(* ===== verification/IdentityRequests.v ===== *)
(** * When a sign-in or membership request succeeds

    On [identity_ok] tables a request on its own succeeds exactly in the case
    [identity_accepted] describes. *)
From S2P Require Import Prelude StableSort DomainStates AuthzMatrix Authz JsonText Database Tables ApiShared Idempotency.
From S2P Require Import LockboxRepositories RfqService EconomicsTheorems IdentityRepositories IdentityService IdentityBook IdentitySystem PassportRequests Transactions.
Import Roles Actions.
#[local] Open Scope Z_scope.

Section Bodies.
Context `{Platform}.

(** The user can be given the role in the organization: they had it and it was
    revoked, or they never had it and exist. *)
Definition grantable (db : Db) (u org : string) (r : PersonaRole) : Prop :=
  match membership_findByUserOrgRole db u org r with
  | Some m => MembershipRow.status m = MembershipStatus.REVOKED
  | None => is_Some (findById (users db) u)
  end.

(** ** Bodies that go through *)

Lemma through_unique {A} (m : Tx A) msg db : goes_through (uniqueSafe m msg) db <-> goes_through m db.
Proof. unfold goes_through, uniqueSafe. by setoid_rewrite runUniqueConstraintSafe_Ok. Qed.

Lemma through_written {B} ctx i (k : AuditEventRow.t -> Tx B) db : (forall a d, goes_through (k a) d) -> goes_through (tbind (auditWriter ctx i) k) db.
Proof. intros Hk. apply through_audit. intros a d _. apply Hk. Qed.

Lemma through_inv {A B} (m : Tx A) (k : A -> Tx B) db : goes_through (tbind m k) db -> exists a d, m db = Ok (a, d) /\ goes_through (k a) d.
Proof. intros (b & db' & (a & d & E & Ek)%tbind_Ok). exists a, d. split; [done|]. by exists b, db'. Qed.

Lemma session_update_run x f db s : findById (sessions db) x = Some s -> exists s' d, session_update x f db = Ok (s', d).
Proof. intros Hs. unfold session_update, updateById. rewrite Hs. by eexists _, _. Qed.

Lemma member_update_run x st u t db m : membership_findById db x = Some m -> exists d, membership_updateStatus x st u t db = Ok (withStatus st u t m, d).
Proof. unfold membership_findById. intros Hm. unfold membership_updateStatus, updateById. rewrite Hm. by eexists. Qed.

Lemma reactivate_run x st src u t db m : membership_findById db x = Some m -> goes_through (membership_reactivate x st src u t) db.
Proof. unfold membership_findById. intros Hm. unfold goes_through, membership_reactivate, updateById. rewrite Hm. by eexists _, _. Qed.

Lemma create_run i t db : goes_through (IdentityRepositories.membership_create i t) db <->
  membership_findByUserOrgRole db (cm_userId i) (cm_organizationId i) (cm_role i) = None /\ is_Some (findById (users db) (cm_userId i)).
Proof.
  unfold goes_through, IdentityRepositories.membership_create. setoid_rewrite (tbind_run _ _ _ _ _ eq_refl).
  change (membership_findByUserOrgRole (set_drawn (S (drawn db)) db)) with (membership_findByUserOrgRole db).
  change (users (set_drawn (S (drawn db)) db)) with (users db).
  destruct (membership_findByUserOrgRole _ _ _ _) as [m|]; [naive_solver|]. destruct (findById (users db) (cm_userId i)) as [u|] eqn:Hu.
  - split; [by eexists|]. intros _. by eexists _, _.
  - split; [by intros (? & ? & ?)|by intros [_ []]].
Qed.

(** What a grant needs. *)
Lemma invite_run c org i db : identity_tables db -> goes_through (invite c org i (invite_prior org i db)) db <-> grantable db (mr_userId i) org (mr_role i).
Proof.
  intros T. unfold invite, invite_prior, grantable, goes_through. destruct (membership_findByUserOrgRole db _ _ _) as [m|] eqn:Hf.
  - case_bool_decide as Hs; [|by split; [intros (? & ? & ?)|]]. split; [done|intros _]. destruct (seat_taken _ _ _ _ _ T Hf) as [Hm _].
    destruct (reactivate_run (MembershipRow.id m) MembershipStatus.INVITED (mr_invitationSource i) (Some (userId (actor c))) (now c) db m Hm) as (r & d & E).
    rewrite (tbind_run _ _ _ _ _ E). by eexists _, _.
  - match goal with |- context [tbind ?m ?f db] => assert (goes_through m db <-> is_Some (findById (users db) (mr_userId i))) as E by (rewrite create_run; cbn; naive_solver) end.
    rewrite <- E. split.
    + intros (a & d & (r & d1 & E1 & _)%tbind_Ok). by exists r, d1.
    + intros (r & d & E1). rewrite (tbind_run _ _ _ _ _ E1). by eexists _, _.
Qed.

Lemma regrant_run c ex nr db : identity_tables db -> goes_through (regrant c ex nr (regrant_prior nr ex db)) db <->
  grantable db (MembershipRow.userId ex) (MembershipRow.organizationId ex) nr.
Proof.
  intros T. unfold goes_through, regrant, regrant_prior, grantable. destruct (membership_findByUserOrgRole db _ _ _) as [m|] eqn:Hf; [case_bool_decide as Hs|].
  - split; [done|intros _]. destruct (seat_taken _ _ _ _ _ T Hf) as [Hm _]. by eapply reactivate_run.
  - split; [|done]. intros [Hn _]%create_run. cbn in Hn. congruence.
  - change (goes_through (IdentityRepositories.membership_create (regrant_input c ex nr) (now c)) db <-> is_Some (findById (users db) (MembershipRow.userId ex))).
    rewrite create_run. cbn. naive_solver.
Qed.

(** ** Reads *)

Lemma findMany_intro {R} order (q : R -> bool) t r : r ∈ t -> q r = true -> r ∈ findMany order q t.
Proof. intros Hr Hq. unfold findMany. apply sort_by_elem, elem_of_filter_list. by split. Qed.

Lemma in_effect_active db m t : identity_tables db -> m ∈ organizationMemberships db -> in_effect t m = true <-> MembershipRow.status m = MembershipStatus.ACTIVE.
Proof.
  intros T Hm. pose proof (proj1 (Forall_forall _ _) (it_ended _ T) m Hm) as [He _]. unfold in_effect. rewrite andb_true_iff, bool_decide_eq_true.
  split; [tauto|]. intros Hs. split; [done|]. by rewrite (proj2 He) by congruence.
Qed.

Lemma findActive_exists db u org t : identity_tables db -> (exists m, membership_findActiveByUserAndOrg db u org t = Some m) <->
  exists m, m ∈ organizationMemberships db /\ MembershipRow.userId m = u /\ MembershipRow.organizationId m = org /\ MembershipRow.status m = MembershipStatus.ACTIVE.
Proof.
  intros T. split.
  - intros (m & (Hm & Eu & Eo & He)%findActive_Some). exists m. split_and!; [done|done|done|by apply (in_effect_active db m t T Hm)].
  - intros (m & Hm & Eu & Eo & Hs). unfold membership_findActiveByUserAndOrg.
    match goal with |- exists x, head ?l = _ => assert (m ∈ l) as Hl end.
    { apply findMany_intro; [done|]. rewrite (proj2 (String.eqb_eq _ _) Eu), (proj2 (String.eqb_eq _ _) Eo). by apply (in_effect_active db m t T Hm). }
    destruct (findMany _ _ _) as [|x l]; [by apply elem_of_nil in Hl|by exists x].
Qed.

Lemma createMembership_pre_Ok c org db u : createMembership_pre c org db = Ok u <->
  allowed (can (actor c) Actions.membership_create (resource ResourceType.membership (Some org)) noContext) = true /\ is_Some (organization_findById db org).
Proof.
  unfold createMembership_pre. rewrite rbind_Ok. setoid_rewrite require_Ok. destruct (organization_findById db org) as [o|]; destruct u; [|split; [naive_solver|by intros [_ []]]].
  split; [naive_solver|]. intros [Ha _]. by exists tt.
Qed.

(** ** The plan's transaction *)

Lemma findUnique_map {R} (q : R -> bool) (g : R -> R) t : (forall r, q (g r) = q r) -> findUnique q (map g t) = g <$> findUnique q t.
Proof. intros E. unfold findUnique. induction t as [|r t IH]; [done|]. cbn. rewrite E, IH. by destruct (q r). Qed.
§
### Exercise brief
For this exercise, please output exactly the lines above starting at the line with "Definition grantable (db" and ending at the line with "Proof. unfold goes_through, uniqueSafe.", ends included.

### Solution to the exercise
Definition grantable (db : Db) (u org : string) (r : PersonaRole) : Prop :=
  match membership_findByUserOrgRole db u org r with
  | Some m => MembershipRow.status m = MembershipStatus.REVOKED
  | None => is_Some (findById (users db) u)
  end.

(** ** Bodies that go through *)

Lemma through_unique {A} (m : Tx A) msg db : goes_through (uniqueSafe m msg) db <-> goes_through m db.
Proof. unfold goes_through, uniqueSafe. by setoid_rewrite runUniqueConstraintSafe_Ok. Qed.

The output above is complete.